Les microbes de l'Antarctique viennent d'être cartographiés de manière inédite. Selon une étude récente, plus d'un tiers des gènes découverts dans l'océan Austral sont totalement inconnus de la science. Ces minuscules organismes, bien que invisibles à l'œil nu, jouent un rôle crucial dans le cycle du carbone et la régulation du climat mondial.
En effet, sous les eaux glacées qui entourent le continent antarctique se cache une biodiversité d'une complexité insoupçonnée. Ces microbes, qui dérivent en milliards dans chaque litre d'eau, orchestrent des processus fondamentaux pour l'équilibre de notre planète.
Une équipe internationale de chercheurs vient de dresser la cartographie génétique la plus complète jamais réalisée sur ces organismes. Les résultats sont impressionnants : à partir de 218 échantillons d'eau collectés lors de l'Expédition de Circumnavigation Antarctique, une mission scientifique de trois mois effectuée entre 2016 et 2017, les scientifiques ont analysé l'ADN et croisé leurs résultats avec les bases de données marines existantes.

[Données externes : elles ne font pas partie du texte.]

(** C27: the process stops only when it is told to: in every schedule, the
    shutdown is triggered, and main returns, only if a SIGINT or SIGTERM was
    delivered; failing listeners, panics, timers and SIGUSR1 never end it. *)
Theorem exit_needs_signal cfg ops :
  let sy := sys_run ops (sys_init cfg) in
  triggered (sy_shared sy) = true \/ (exists code, sy_main sy = Ret code) ->
  existsb delivers ops = true.
Proof.
  intros sy. destruct (existsb delivers ops) eqn:Hd; [done|]. intros Hex. exfalso.
  assert (Hu : unsignalled cfg sy).
  { unfold sy. assert (Hn : unsignalled cfg (sys_init cfg)).
    { constructor; [apply init_inv| |done].
      destruct (trigger_before_subscribe_lost (Ch := Ch) (Rx := Rx)) as [Hl _].
      rewrite trigger_closed in Hl; [done|]. apply (wi_count _ world_new_inv). }
    clear Hex sy. revert Hn. generalize (sys_init cfg). induction ops as [|op ops IH]; cbn; [done|].
    apply orb_false_iff in Hd as [H1 H2]. intros sy Hsy. by apply IH, unsignalled_step. }
  destruct Hu as [Hi Ht _]. destruct Hex as [Hex|[code Hex]]; [congruence|].
  destruct (si_main _ _ Hi) as (n & Hm & Hz). pose proof (main_at_phase _ _ _ _ Hm) as Hn.
  rewrite Hex in Hn. cbn in Hn. specialize (Hz ltac:(lia)). congruence.
Qed.
(* ===== verification/NatSystem.v ===== *)
(** * The running process in NAT mode

    [nat_run] with the tasks it spawns (the two signal tasks, whose dump reads the
    counters, and the heartbeat) as concurrently polled programs, like System.v
    for userspace mode: they share the shutdown channel and the machine of
    Machine.v, on which main and the status tasks run [nft] side by side.  A
    schedule is any list of polls with the answers of the outside. *)

From S2P Require Import Prelude Str Io Interference Config Runtime Stats Signals Heartbeat Nftables Json Status Nat Machine Supervisor App System.
From Stdlib Require Import RelationClasses.

Section NatSystem.
Context {Ch Rx : Type} `{WatchLaws Ch Rx}.
Context {S : Type} (h : handler NatE S) `{MachineLaws S h}.
Context {V : Type} `{Json V}.









(** ** The process *)








(** ** Tasks and the machine *)















(** ** Where main is *)












(** ** The invariant of the process *)




















(** ** What the position of main says *)



(** ** Only a signal ends it *)







(** ** A signal ends it *)





End NatSystem.

(** ** Witnesses *)

#[local] Existing Instance text_json.







(** * msc-tektonic: feature extraction, similarity search, transition scoring
      and the analysis job queue

    A shallow embedding of the TypeScript sources

      - lib/storage.ts          (manifests, track ids, duplicate detection)
      - lib/audio-analysis.ts   (tempo, key, envelope, energy, bars, phrases)
      - lib/analysis.ts         (bar and phrase vectors, key score, cosine)
      - lib/candidates.ts       (transition candidates, similarity search)
      - lib/recommendations.ts  (track recommendations)
      - lib/queue.ts, lib/worker.ts (job queue with retries, analysis handler)
      - app/api/upload/route.ts (POST /api/upload)

    Numeric model.  A JavaScript [number] is modelled by a real number:
    arithmetic is exact, [Math.sqrt] is [sqrt], [Math.floor] is [Zfloor].
    Rounding of IEEE doubles, NaN and the infinities are outside this model.
    Where they matter, the arithmetic is a parameter: the vector builders
    (which produce NaN and -Infinity from an empty window) and the two
    similarity searches (whose index of the reference vector divides by the
    duration, and whose scores are rounded) are written over an abstract
    arithmetic, so that what is proved of them holds for any arithmetic,
    doubles included; the exact arithmetic, with the division by zero of
    JavaScript, is one instance.

    Effects.  The file system under [storage/] is an explicit [Store]; the
    clock, [Math.random], ffmpeg/ffprobe and I/O faults are explicit inputs;
    a call that may throw returns a [completion]. *)

From Stdlib Require Import Reals Lra Lia ZArith List String Ascii Bool Arith.
From Stdlib Require Import Zfloor Sorting.Sorted Permutation DecimalString.
Import ListNotations.

Open Scope string_scope.
Open Scope list_scope.
Open Scope Z_scope.
Open Scope R_scope.

(* ================================================================== *)
(** * JavaScript basics *)
(* ================================================================== *)

Module Js.

(** The value a call completes with: a normal return or a thrown error. *)
Inductive exn : Type :=
| Error (message : string)
| TypeError (message : string).

Inductive completion (A : Type) : Type :=
| Normal (a : A)
| Throw (e : exn).
Arguments Normal {A} a.
Arguments Throw {A} e.

Definition bind {A B} (c : completion A) (k : A -> completion B) : completion B :=
  match c with
  | Normal a => k a
  | Throw e => Throw e
  end.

Le constat est édifiant : 38 % des gènes identifiés sont totalement absents de toutes les bases de données marines connues. Plus d'un gène sur trois n'existe nulle part ailleurs dans la littérature scientifique.
Ces gènes inconnus ne forment pas une masse homogène. Au contraire, ils s'organisent en communautés distinctes, façonnées par les masses d'eau et les courants océaniques. Chaque couche d'eau abrite des microbes spécifiques, adaptés à des conditions précises de température, de salinité et de pression.
L'océan Austral fonctionne donc comme un archipel biologique invisible, où chaque territoire possède sa propre signature génétique.
Ces organismes ne sont pas de simples spectateurs de l'environnement polaire. En effet, certains d'entre eux, tels que le phytoplancton, qui comprend les microalgues en suspension dans l'eau, contribuent à la moitié de la photosynthèse de la planète. D'autres bactéries interviennent ensuite pour déterminer le devenir du carbone capturé : une partie est recyclée en surface, une autre est envoyée vers les profondeurs.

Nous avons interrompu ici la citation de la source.